На последнем факте остановимся подробнее. Действительно, большинство чеховских реминисценций в стихотворении Бродского, а в особенности, «настроения» героев «Посвящается Чехову» можно обнаружить во многих эпических произведениях, несмотря на очевидную акцентуацию драматургического контекста. Герою Бродского (Эрлиху) на фоне постоянного любовного томления свойственно задаваться практически экзистенциальными вопросами: «Что — если в самом деле? Куда меня занесло?» Финал «Посвящается Чехову» выводит похоть до «космических масштабов». Можно сказать, что все стихотворение построено на контрасте желаний героев, обстановки и экзистенциальной проблематике. (К примеру, «глубокие» мысли посещают Эрлиха в «дощатом сортире», а не менее эпический и «глубокий» вопрос «но стоит ли?» относится к прыщу). Если не учитывать откровенно эротического содержания фантазий героев «Посвящается Чехову», то в соединении «любовного томления» и мыслей о вечности проводят время множество героев Чехова. Вот несколько примеров.

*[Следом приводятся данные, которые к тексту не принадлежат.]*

(** Marking a parameter the rest of the declaration does not name changes
    neither what the rest requires nor what it decides. *)
Lemma strings_covered_neutral lt n dm a b :
  n ∉ mkeys dm →
  strings_covered lt dm (neutral [n] a) (neutral [n] b) ↔ strings_covered lt dm a b.
Proof.
  intros Hn. unfold strings_covered.
  assert (∀ k s m, (k, s) ∈ dm → mget k (neutral [n] m) = mget k m) as E.
  { intros k s m Hin. apply mget_neutral_other. intros ->%list_elem_of_singleton.
    by eapply Hn, mkeys_elem. }
  split; intros H k s x y Hin M; specialize (H k s x y Hin M); rewrite !(E k s) in * by done; auto.
Qed.

Lemma neutralize_some m n :
  wf_map (entries m) → mhas n (entries m) = true → neutralize m n = neutral [n] <$> m.
Proof. intros Hwf Hn. destruct m as [m|]; [|done]. simpl in *. by rewrite mset_neutral. Qed.

Lemma fmap_neutral_compose n names (m : option (gomap any)) :
  neutral names <$> (neutral [n] <$> m) = neutral (n :: names) <$> m.
Proof. destruct m as [m|]; [|done]. simpl. by rewrite neutral_compose. Qed.

Lemma decided_cons n s dm a b :
  decided ((n, s) :: dm) a b =
  if mem_key (ds_name s) string_domains && (mhas n a && mhas n b)
  then n :: decided dm a b else decided dm a b.
Proof.
  unfold decided, string_names. cbn [omap list_omap fst snd].
  destruct (mem_key _ _); [|done]. cbn [List.filter andb]. by destruct (mhas n a && mhas n b).
Qed.

Lemma decide_strings_inl lt dm a b r :
  wf_map dm → wf_map (entries a) → wf_map (entries b) →
  decide_strings lt dm a b = inl r ↔
  strings_covered lt dm (entries a) (entries b) ∧
  r = (neutral (decided dm (entries a) (entries b)) <$> a, neutral (decided dm (entries a) (entries b)) <$> b).
Proof.
  revert a b. induction dm as [|[n s] dm IH]; intros a b Hdm Ha Hb.
  - assert (∀ m : option (gomap any), neutral [] <$> m = m) as E.
    { intros [m|]; [|done]. simpl. by rewrite neutral_nil. }
    cbn [decide_strings]. change (decided [] ?x ?y) with (@nil string). rewrite !E.
    split; [intros [= <-]|by intros [_ ->]]. split; [|done]. intros n s x y H. by apply not_elem_of_nil in H.
  - unfold wf_map, mkeys in Hdm. rewrite fmap_cons in Hdm. apply list.NoDup_cons in Hdm as [Hn Hdm].
    rewrite strings_covered_cons, decided_cons. cbn [decide_strings].
    destruct (mem_key (ds_name s) string_domains) eqn:Es; [|rewrite (IH a b) by done; naive_solver].
    unfold mhas at 1 2 3 4.
    destruct (mget n (entries a)) as [x|] eqn:Ea; [|rewrite (IH a b) by done; naive_solver].
    destruct (mget n (entries b)) as [y|] eqn:Eb; [|rewrite (IH a b) by done; naive_solver].
    destruct (stringDomainCovers lt (ds_name s) x y) eqn:Ec; [naive_solver|]. cbn [andb].
    rewrite !neutralize_some by (try done; unfold mhas; by rewrite ?Ea, ?Eb).
    rewrite IH by (rewrite ?entries_neutral; auto using wf_neutral).
    rewrite !entries_neutral, strings_covered_neutral by done.
    rewrite (decided_keys dm _ (entries a) _ (entries b)) by apply neutral_keys.
    rewrite !fmap_neutral_compose. naive_solver.
Qed.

«Дама с собачкой»: «В Ореанде сидели на скамье, недалеко от церкви, смотрели вниз на море и молчали. Ялта была едва видна сквозь утренний туман, на вершинах гор неподвижно стояли белые облака. Листва не шевелилась на деревьях, кричали цикады, и однообразный, глухой шум моря, доносившийся снизу, говорил о покое, о вечном сне, какой ожидает нас. Так шумело внизу, когда еще тут не было ни Ялты, ни Ореанды, теперь шумит и будет шуметь так же равнодушно и глухо, когда нас не будет. И в этом постоянстве, в полном равнодушии к жизни и смерти каждого из нас кроется, быть может, залог нашего вечного спасения, непрерывного движения жизни на земле, непрерывного совершенства. Сидя рядом с молодой женщиной, которая на рассвете казалась такой красивой, успокоенный и очарованный в виду этой сказочной обстановки — моря, гор, облаков, широкого неба, Гуров думал о том, как, в сущности, если вдуматься, всё прекрасно на этом свете, всё, кроме того, что мы сами мыслим и делаем, когда забываем о высших целях бытия, о своем человеческом достоинстве»3. Отметим, что именно в чеховской прозе можно обнаружить «цикад» и множество других подробностей стихотворения Бродского. Если исходить из того, что «крымский топос», а точнее «южный», были близки обоим авторам, то поиск дальнейших соответствий следует искать именно в «южных» произведениях Чехова.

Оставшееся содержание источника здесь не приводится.